**The problem**
Your task is to transcribe the entries below exactly, from their first line down to the line containing "Page.dialogComponent p = Some d ->", and to stop there.

[Dataset entries]
(** The page once the timeout of a successful confirm has fired: the event
    is dispatched, the dialog hears it and closes. *)
Lemma dispatchCartUpdate_closes (p : Page.t) (d : Page.dialogElement) :
  Page.dialogComponent p = Some d ->
  Page.cartUpdateListener d = true ->
  Page.dispatched (Page.dispatchEvent (Page.CartUpdate true false) p)
  = Page.dispatched p ++ [Page.CartUpdate true false; Page.DialogClose]
  /\ Page.open <$> Page.dialogComponent (Page.dispatchEvent (Page.CartUpdate true false) p)
     = Some false.
Proof.
  intros Hd Hl. destruct p as [tr dc cd bd ios tm fr co nw dp], d as [o l1 l2 l3].
  simpl in *. subst.
  unfold Page.dispatchEvent, Page.handleCartUpdate, Page.closeDialog,
    Page.dialogCloseEvent, Page.handleDialogClose. simpl.
  destruct l2, l3, ios as [[ma mi]|]; simpl;
    try destruct (_ || _); simpl; rewrite <- app_assoc; split; reflexivity.
Qed.

Arguments Page.dispatchEvent : simpl never.
(** C4, as amended.  For a baseline with all five metrics and a
    non-negative error rate, and an [error_reduction] factor in [0, 1), the
    transformer returns an improved error rate [e * (1 - r)] that is at most
    the baseline's; the two are equal whenever the factor is zero or the
    baseline error rate is itself zero, so equality does not tell that the
    factor is zero. *)
Theorem calculate_ai_impact_metrics_error_rate self (h : heap) bl b e r :
  h !! bl = Some b →
  has_keys b metric_fields = true →
  has_keys (ai_improvements self) factor_names = true →
  b !! "billing_error_rate" = Some e → 0 <= e →
  ai_improvements self !! "error_reduction" = Some r → 0 <= r → r < 1 →
  ∃ l' h' m e',
    calculate_ai_impact_metrics self bl h = (Ok l', h')
    ∧ h' !! l' = Some m
    ∧ m !! "billing_error_rate" = Some e'
    ∧ e' = e * (1 - r)
    ∧ e' <= e
    ∧ (r == 0 ∨ e == 0 → e' == e).
Proof.
  intros Hb Hkeys Hfac He He0 Hr Hr0 Hr1.
  destruct (calculate_ai_impact_metrics_run self h bl b Hb) as (m & Hm & Hok).
  destruct (improved_items_total self b) as [m' E];
    [by apply has_keys_spec | by apply has_keys_spec |].
  rewrite E in Hm. rewrite <- (Hok m' E) in E. clear Hok m'.
  exists (fresh (dom h)), (<[fresh (dom h) := m]> h), m, (e * (1 - r)).
  split; [done|]. split; [apply lookup_insert_eq|].
  apply improved_items_Ok_inv in E
    as (x1 & g1 & x2 & g2 & x3 & g3 & x4 & g4 & x5 & g5
        & _ & _ & _ & _ & H3 & G3 & _ & _ & _ & _ & ->).
  rewrite He in H3. rewrite Hr in G3. injection H3 as <-. injection G3 as <-.
  split; [by rewrite !lookup_insert_ne, lookup_insert_eq by done|].
  split; [done|]. split.
  - nra.
  - intros [Hz | Hz]; rewrite Hz; ring.
Qed.

Lemma calculate_ai_impact_metrics_error_rate_witness :
  ∃ l' h' m e',
    calculate_ai_impact_metrics analyzer0 1%positive (heap_of baseline_test) = (Ok l', h')
    ∧ h' !! l' = Some m
    ∧ m !! "billing_error_rate" = Some e'
    ∧ e' = 0.025 * (1 - 0.76)
    ∧ e' <= 0.025
    ∧ (0.76 == 0 ∨ 0.025 == 0 → e' == 0.025).
Proof.
  apply (calculate_ai_impact_metrics_error_rate analyzer0 (heap_of baseline_test)
           1%positive baseline_test 0.025 0.76);
    solve [reflexivity | vm_compute; reflexivity | vm_compute; discriminate].
Defined.

(** C4 as stated fails: a valid baseline whose error rate is 0 has an
    improved error rate equal to it although [error_reduction] is 0.76. *)
Lemma calculate_ai_impact_metrics_error_rate_counterexample :
  ∃ l' h' m e',
    baseline_no_errors !! "billing_error_rate" = Some 0
    ∧ ai_improvements analyzer0 !! "error_reduction" = Some 0.76
    ∧ 0 <= 0.76 ∧ 0.76 < 1
    ∧ calculate_ai_impact_metrics analyzer0 1%positive (heap_of baseline_no_errors)
      = (Ok l', h')
    ∧ h' !! l' = Some m
    ∧ m !! "billing_error_rate" = Some e'
    ∧ e' == 0
    ∧ ¬ 0.76 == 0.
Proof.
  exists 2%positive,
    (calculate_ai_impact_metrics analyzer0 1%positive (heap_of baseline_no_errors)).2,
    (<["cost_per_patient" := 250000 * (1 - 0.071)]>
     (<["patients_per_worker" := 20 * (1 + 0.24)]>
     (<["billing_error_rate" := 0 * (1 - 0.76)]>
     (<["processing_time_hours" := 4.0 * (1 - 0.75)]>
     (<["admin_hours_per_patient" := 2.0 * (1 - 0.52)]> baseline_no_errors))))),
    (0 * (1 - 0.76)).
  repeat split; try (vm_compute; reflexivity); try (vm_compute; discriminate).
Qed.

(** ** Running [calculate_roi_analysis] *)

Lemma Qgt_bool_true (a b : Q) : Qgt_bool a b = true ↔ b < a.
Proof.
  unfold Qgt_bool. rewrite negb_true_iff. split.
  - intros H. apply Qnot_le_lt. intros Hle. apply Qle_bool_iff in Hle. congruence.
  - intros H. destruct (Qle_bool a b) eqn:E; [|done].
    apply Qle_bool_iff in E. exfalso. by apply (Qlt_not_le b a).
Qed.

Lemma Qgt_bool_false (a b : Q) : Qgt_bool a b = false ↔ a <= b.
Proof.
  unfold Qgt_bool. rewrite negb_false_iff. apply Qle_bool_iff.
Qed.

(** The guard [upfront_cost > 0] keeps the division from raising. *)
Lemma roi_of_value (c u : Q) : roi_of c u = Ok (roi_value c u).
Proof.
  unfold roi_of, roi_value, py_div.
  destruct (Qgt_bool u 0) eqn:E; [|done].
  apply Qgt_bool_true in E.
  destruct (Qeq_bool u 0) eqn:E0; [|done].
  apply Qeq_bool_iff in E0. rewrite E0 in E. by apply Qlt_irrefl in E.
Qed.

Lemma py_range_snoc (n : nat) :
  py_range 1 (Z.of_nat (S n) + 1) = py_range 1 (Z.of_nat n + 1) ++ [Z.of_nat (S n)].
Proof.
  unfold py_range.
  replace (Z.to_nat (Z.of_nat (S n) + 1 - 1)) with (S n) by lia.
  replace (Z.to_nat (Z.of_nat n + 1 - 1)) with n by lia.
  rewrite seq_S, map_app. cbn [map Nat.add]. do 3 f_equal. lia.
Qed.

Lemma py_range_to_nat (years : Z) :
  py_range 1 (years + 1) = py_range 1 (Z.of_nat (Z.to_nat years) + 1).
Proof. unfold py_range. do 2 f_equal. lia. Qed.

Lemma py_range_nil (years : Z) : (years < 1)%Z → py_range 1 (years + 1) = [].
Proof. intros H. unfold py_range. by replace (Z.to_nat (years + 1 - 1)) with 0%nat by lia. Qed.

Lemma py_range_length (years : Z) : length (py_range 1 (years + 1)) = Z.to_nat years.
Proof. unfold py_range. rewrite length_map, length_seq. lia. Qed.

Lemma py_range_lookup (years y : Z) :
  (1 ≤ y ≤ years)%Z → py_range 1 (years + 1) !! Z.to_nat (y - 1) = Some y.
Proof.
  intros H. unfold py_range. rewrite list_lookup_fmap.
  rewrite lookup_seq_lt by lia. cbn. f_equal. lia.
Qed.

Lemma elem_of_py_range (years y : Z) :
  y ∈ py_range 1 (years + 1) ↔ (1 ≤ y ≤ years)%Z.
Proof.
  unfold py_range. rewrite list_elem_of_fmap. split.
  - intros (i & -> & Hi). apply elem_of_seq in Hi. lia.
  - intros H. exists (Z.to_nat (y - 1)). split; [lia|]. apply elem_of_seq. lia.
Qed.

Lemma running_net_snoc a m (n : nat) :
  running_net a m (Z.of_nat (S n))
  = running_net a m (Z.of_nat n) + yearly_net a m (Z.of_nat (S n)).
Proof.
  unfold running_net. by rewrite py_range_snoc, map_app, fold_left_app.
Qed.

Lemma for_each_app {A S : Type} (body : S → A → outcome S) xs ys s :
  for_each body (xs ++ ys) s = for_each body xs s ≫= for_each body ys.
Proof.
  revert s. induction xs as [|x xs IH]; intros s; cbn; [done|].
  destruct (body s x) as [s'|e]; cbn; [apply IH | done].
Qed.

(** The loop over years [1..n]: it never raises, and it leaves the running
    net sum and one record per year, in ascending order. *)
Lemma roi_loop_run a u m (n : nat) :
  ∃ cc,
    for_each (roi_year a u m) (py_range 1 (Z.of_nat n + 1))
      {| cumulative_savings := 0; cumulative_costs := u; analysis_so_far := [] |}
    = Ok {| cumulative_savings := running_net a m (Z.of_nat n);
            cumulative_costs := cc;
            analysis_so_far := map (year_entry a u m) (py_range 1 (Z.of_nat n + 1)) |}.
Proof.
  induction n as [|n [cc IH]].
  - by exists u.
  - rewrite py_range_snoc, for_each_app, IH. cbn [mbind outcome_mbind outcome_bind].
    cbn [for_each]. unfold roi_year at 1.
    cbn [cumulative_savings cumulative_costs analysis_so_far].
    rewrite roi_of_value. cbn [mbind outcome_mbind outcome_bind].
    eexists. rewrite map_app. cbn [map]. unfold year_entry at 3.
    rewrite running_net_snoc. reflexivity.
Qed.

Lemma running_net_to_nat a m (years : Z) :
  running_net a m years = running_net a m (Z.of_nat (Z.to_nat years)).
Proof. unfold running_net. by rewrite py_range_to_nat. Qed.

(** The whole call, once the costs and the annual savings are read. *)
Lemma calculate_roi_analysis_run self sv years u m a :
  implementation_costs self = Ok (u, m) →
  sv !! "total_annual_savings" = Some a →
  calculate_roi_analysis self sv years =
    Ok {| yearly_analysis := map (year_entry a u m) (py_range 1 (years + 1));
          total_roi_percentage := roi_value (running_net a m years) u;
          payback_period_years :=
            payback_loop (map (year_entry a u m) (py_range 1 (years + 1))) None;
          total_investment := u + m * inject_Z years;
          total_savings := running_net a m years + u;
          roi_net_benefit := running_net a m years |}.
Proof.
  intros Hc Ha. unfold calculate_roi_analysis.
  rewrite Hc. cbn [mbind outcome_mbind outcome_bind].
  apply getitem_Ok in Ha. rewrite Ha. cbn [mbind outcome_mbind outcome_bind].
  rewrite (py_range_to_nat years), (running_net_to_nat a m years).
  destruct (roi_loop_run a u m (Z.to_nat years)) as [cc ->].
  cbn [mbind outcome_mbind outcome_bind cumulative_savings analysis_so_far].
  rewrite roi_of_value. reflexivity.
Qed.

(** ** The payback loop *)

(** On records built from their year, the loop is a search for the first
    year whose cumulative net is non-negative. *)
Lemma payback_loop_find (f : Z → YearRecord) (ys : list Z) :
  (∀ y, year (f y) = y) →
  payback_loop (map f ys) None = find (λ y, Qle_bool 0 (cumulative_net (f y))) ys.
Proof.
  intros Hf. induction ys as [|y ys IH]; cbn; [done|].
  rewrite andb_true_r. destruct (Qle_bool 0 (cumulative_net (f y))); [by rewrite Hf | done].
Qed.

**Output of the exercise**
(** The page once the timeout of a successful confirm has fired: the event
    is dispatched, the dialog hears it and closes. *)
Lemma dispatchCartUpdate_closes (p : Page.t) (d : Page.dialogElement) :
  Page.dialogComponent p = Some d ->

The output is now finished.